What you have to do
In the records below, find the line with "Definition handleRemoveImageEditExtraParamRule (ruleId" and the line with "(with_formula d (with_variables". Print both exactly, along with every line between them, and no other line.

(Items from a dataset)

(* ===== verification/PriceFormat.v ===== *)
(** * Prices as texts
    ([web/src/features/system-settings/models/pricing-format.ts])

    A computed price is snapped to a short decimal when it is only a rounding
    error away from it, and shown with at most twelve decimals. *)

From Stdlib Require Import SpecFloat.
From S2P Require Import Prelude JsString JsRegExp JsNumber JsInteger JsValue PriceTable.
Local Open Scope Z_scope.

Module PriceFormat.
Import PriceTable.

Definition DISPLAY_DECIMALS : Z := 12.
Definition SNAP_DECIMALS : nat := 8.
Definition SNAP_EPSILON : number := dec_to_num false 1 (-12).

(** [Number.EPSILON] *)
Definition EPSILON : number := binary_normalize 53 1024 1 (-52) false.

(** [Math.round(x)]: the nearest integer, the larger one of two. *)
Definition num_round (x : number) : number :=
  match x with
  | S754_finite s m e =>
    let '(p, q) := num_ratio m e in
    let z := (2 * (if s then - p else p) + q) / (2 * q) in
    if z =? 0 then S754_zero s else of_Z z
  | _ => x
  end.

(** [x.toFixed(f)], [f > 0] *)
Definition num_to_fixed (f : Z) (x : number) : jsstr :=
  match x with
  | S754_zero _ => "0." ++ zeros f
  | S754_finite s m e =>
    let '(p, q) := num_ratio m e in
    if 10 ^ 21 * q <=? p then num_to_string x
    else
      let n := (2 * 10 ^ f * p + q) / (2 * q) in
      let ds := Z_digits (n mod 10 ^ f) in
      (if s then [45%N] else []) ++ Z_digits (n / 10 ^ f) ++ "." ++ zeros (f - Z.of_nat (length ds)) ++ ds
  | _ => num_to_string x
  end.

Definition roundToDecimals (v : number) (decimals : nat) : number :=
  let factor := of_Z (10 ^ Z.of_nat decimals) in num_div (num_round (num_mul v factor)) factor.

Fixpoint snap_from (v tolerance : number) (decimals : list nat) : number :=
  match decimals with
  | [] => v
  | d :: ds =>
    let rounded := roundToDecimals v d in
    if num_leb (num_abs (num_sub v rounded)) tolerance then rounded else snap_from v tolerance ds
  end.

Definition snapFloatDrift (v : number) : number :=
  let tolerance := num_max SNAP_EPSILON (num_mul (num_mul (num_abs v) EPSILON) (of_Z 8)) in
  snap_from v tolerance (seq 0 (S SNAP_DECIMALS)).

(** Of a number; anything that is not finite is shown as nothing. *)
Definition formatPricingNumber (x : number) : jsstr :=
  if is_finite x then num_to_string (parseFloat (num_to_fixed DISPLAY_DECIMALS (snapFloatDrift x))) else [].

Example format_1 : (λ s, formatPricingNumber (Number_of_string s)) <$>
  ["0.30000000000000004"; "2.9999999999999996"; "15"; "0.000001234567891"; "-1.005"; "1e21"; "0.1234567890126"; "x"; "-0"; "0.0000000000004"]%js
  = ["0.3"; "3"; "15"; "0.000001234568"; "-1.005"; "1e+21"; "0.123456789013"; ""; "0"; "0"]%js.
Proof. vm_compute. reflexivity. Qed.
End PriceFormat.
---
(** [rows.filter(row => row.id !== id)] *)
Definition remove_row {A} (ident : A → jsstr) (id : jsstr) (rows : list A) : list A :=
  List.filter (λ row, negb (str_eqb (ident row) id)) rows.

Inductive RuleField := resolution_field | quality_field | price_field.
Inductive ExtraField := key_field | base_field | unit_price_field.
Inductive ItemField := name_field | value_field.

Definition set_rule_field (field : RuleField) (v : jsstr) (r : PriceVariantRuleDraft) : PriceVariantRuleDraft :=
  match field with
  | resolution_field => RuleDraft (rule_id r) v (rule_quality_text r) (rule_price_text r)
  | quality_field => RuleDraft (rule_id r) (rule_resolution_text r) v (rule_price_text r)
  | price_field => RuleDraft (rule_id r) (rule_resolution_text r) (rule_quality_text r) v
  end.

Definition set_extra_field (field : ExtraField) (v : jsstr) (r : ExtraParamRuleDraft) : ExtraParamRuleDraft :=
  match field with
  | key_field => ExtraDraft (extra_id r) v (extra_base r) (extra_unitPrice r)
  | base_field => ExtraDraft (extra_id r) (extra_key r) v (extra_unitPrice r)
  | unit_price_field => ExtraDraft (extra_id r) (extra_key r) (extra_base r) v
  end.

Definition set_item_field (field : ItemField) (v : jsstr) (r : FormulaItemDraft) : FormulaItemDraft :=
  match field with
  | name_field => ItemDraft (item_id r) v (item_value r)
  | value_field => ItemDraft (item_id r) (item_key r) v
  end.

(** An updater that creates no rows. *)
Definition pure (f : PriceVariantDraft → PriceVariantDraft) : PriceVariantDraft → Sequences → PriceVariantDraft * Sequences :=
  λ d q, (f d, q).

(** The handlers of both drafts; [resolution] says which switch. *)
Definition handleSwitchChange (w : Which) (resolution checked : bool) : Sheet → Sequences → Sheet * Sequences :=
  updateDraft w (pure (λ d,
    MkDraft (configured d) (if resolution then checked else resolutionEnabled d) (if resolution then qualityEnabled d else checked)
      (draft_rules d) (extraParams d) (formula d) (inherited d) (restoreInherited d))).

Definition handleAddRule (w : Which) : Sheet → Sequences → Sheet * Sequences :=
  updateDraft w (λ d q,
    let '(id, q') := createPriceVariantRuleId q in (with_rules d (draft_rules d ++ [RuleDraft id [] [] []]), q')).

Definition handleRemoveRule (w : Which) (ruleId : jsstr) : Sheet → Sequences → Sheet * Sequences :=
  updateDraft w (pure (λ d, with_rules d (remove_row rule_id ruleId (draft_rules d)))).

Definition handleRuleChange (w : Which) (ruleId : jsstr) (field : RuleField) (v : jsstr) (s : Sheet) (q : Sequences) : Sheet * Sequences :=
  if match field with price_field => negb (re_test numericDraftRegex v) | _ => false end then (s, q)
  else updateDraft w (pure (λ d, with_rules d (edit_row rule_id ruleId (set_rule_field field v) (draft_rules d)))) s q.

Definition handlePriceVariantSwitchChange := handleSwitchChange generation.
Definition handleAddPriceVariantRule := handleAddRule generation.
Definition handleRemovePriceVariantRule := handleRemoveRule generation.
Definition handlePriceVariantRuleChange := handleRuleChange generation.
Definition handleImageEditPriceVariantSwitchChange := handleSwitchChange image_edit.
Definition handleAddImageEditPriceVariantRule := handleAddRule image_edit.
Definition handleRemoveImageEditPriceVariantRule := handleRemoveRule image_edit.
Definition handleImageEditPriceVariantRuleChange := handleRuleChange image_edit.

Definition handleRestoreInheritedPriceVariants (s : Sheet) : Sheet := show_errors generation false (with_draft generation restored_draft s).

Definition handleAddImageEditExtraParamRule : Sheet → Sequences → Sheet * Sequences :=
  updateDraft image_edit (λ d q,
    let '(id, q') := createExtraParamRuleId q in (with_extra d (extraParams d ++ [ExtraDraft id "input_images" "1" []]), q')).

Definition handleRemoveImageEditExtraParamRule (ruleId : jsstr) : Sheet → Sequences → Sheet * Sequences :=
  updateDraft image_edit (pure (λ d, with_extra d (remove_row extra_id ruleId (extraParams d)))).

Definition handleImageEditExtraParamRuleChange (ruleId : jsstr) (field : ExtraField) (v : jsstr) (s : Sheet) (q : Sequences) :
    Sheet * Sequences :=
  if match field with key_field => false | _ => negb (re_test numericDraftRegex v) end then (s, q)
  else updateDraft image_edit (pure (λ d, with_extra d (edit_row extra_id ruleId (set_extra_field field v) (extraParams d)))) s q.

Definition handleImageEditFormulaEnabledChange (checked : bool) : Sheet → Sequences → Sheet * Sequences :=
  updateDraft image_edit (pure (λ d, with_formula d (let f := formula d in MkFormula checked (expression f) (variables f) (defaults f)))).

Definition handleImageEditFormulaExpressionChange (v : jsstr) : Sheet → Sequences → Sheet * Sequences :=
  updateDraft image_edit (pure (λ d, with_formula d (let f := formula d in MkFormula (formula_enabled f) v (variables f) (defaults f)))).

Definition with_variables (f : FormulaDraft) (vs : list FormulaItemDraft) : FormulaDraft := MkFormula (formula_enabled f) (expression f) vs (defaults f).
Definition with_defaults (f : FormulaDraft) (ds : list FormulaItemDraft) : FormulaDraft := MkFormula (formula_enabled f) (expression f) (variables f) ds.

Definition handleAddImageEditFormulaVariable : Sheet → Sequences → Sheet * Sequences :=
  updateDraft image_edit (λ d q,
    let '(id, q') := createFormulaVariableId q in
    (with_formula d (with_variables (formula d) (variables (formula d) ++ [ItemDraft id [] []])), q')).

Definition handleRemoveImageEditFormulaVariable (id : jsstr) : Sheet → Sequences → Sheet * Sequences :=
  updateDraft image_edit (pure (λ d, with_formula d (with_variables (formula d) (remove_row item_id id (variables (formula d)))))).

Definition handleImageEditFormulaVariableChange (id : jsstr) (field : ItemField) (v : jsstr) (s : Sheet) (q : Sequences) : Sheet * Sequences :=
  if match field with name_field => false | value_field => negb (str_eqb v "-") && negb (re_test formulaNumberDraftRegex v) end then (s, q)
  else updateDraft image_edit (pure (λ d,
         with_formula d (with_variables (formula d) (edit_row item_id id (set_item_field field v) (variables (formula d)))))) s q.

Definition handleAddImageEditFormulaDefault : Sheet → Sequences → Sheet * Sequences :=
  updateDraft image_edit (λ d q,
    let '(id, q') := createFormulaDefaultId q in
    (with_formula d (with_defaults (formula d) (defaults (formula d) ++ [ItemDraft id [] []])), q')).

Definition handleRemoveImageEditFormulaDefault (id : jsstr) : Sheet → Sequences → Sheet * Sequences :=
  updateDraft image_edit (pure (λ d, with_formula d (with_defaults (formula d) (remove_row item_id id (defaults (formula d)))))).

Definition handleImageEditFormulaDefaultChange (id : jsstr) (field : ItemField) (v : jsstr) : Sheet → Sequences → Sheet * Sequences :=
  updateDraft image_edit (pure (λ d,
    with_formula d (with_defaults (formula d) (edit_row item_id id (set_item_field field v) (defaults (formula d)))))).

Response
Definition handleRemoveImageEditExtraParamRule (ruleId : jsstr) : Sheet → Sequences → Sheet * Sequences :=
  updateDraft image_edit (pure (λ d, with_extra d (remove_row extra_id ruleId (extraParams d)))).

Definition handleImageEditExtraParamRuleChange (ruleId : jsstr) (field : ExtraField) (v : jsstr) (s : Sheet) (q : Sequences) :
    Sheet * Sequences :=
  if match field with key_field => false | _ => negb (re_test numericDraftRegex v) end then (s, q)
  else updateDraft image_edit (pure (λ d, with_extra d (edit_row extra_id ruleId (set_extra_field field v) (extraParams d)))) s q.

Definition handleImageEditFormulaEnabledChange (checked : bool) : Sheet → Sequences → Sheet * Sequences :=
  updateDraft image_edit (pure (λ d, with_formula d (let f := formula d in MkFormula checked (expression f) (variables f) (defaults f)))).

Definition handleImageEditFormulaExpressionChange (v : jsstr) : Sheet → Sequences → Sheet * Sequences :=
  updateDraft image_edit (pure (λ d, with_formula d (let f := formula d in MkFormula (formula_enabled f) v (variables f) (defaults f)))).

Definition with_variables (f : FormulaDraft) (vs : list FormulaItemDraft) : FormulaDraft := MkFormula (formula_enabled f) (expression f) vs (defaults f).
Definition with_defaults (f : FormulaDraft) (ds : list FormulaItemDraft) : FormulaDraft := MkFormula (formula_enabled f) (expression f) (variables f) ds.

Definition handleAddImageEditFormulaVariable : Sheet → Sequences → Sheet * Sequences :=
  updateDraft image_edit (λ d q,
    let '(id, q') := createFormulaVariableId q in
    (with_formula d (with_variables (formula d) (variables (formula d) ++ [ItemDraft id [] []])), q')).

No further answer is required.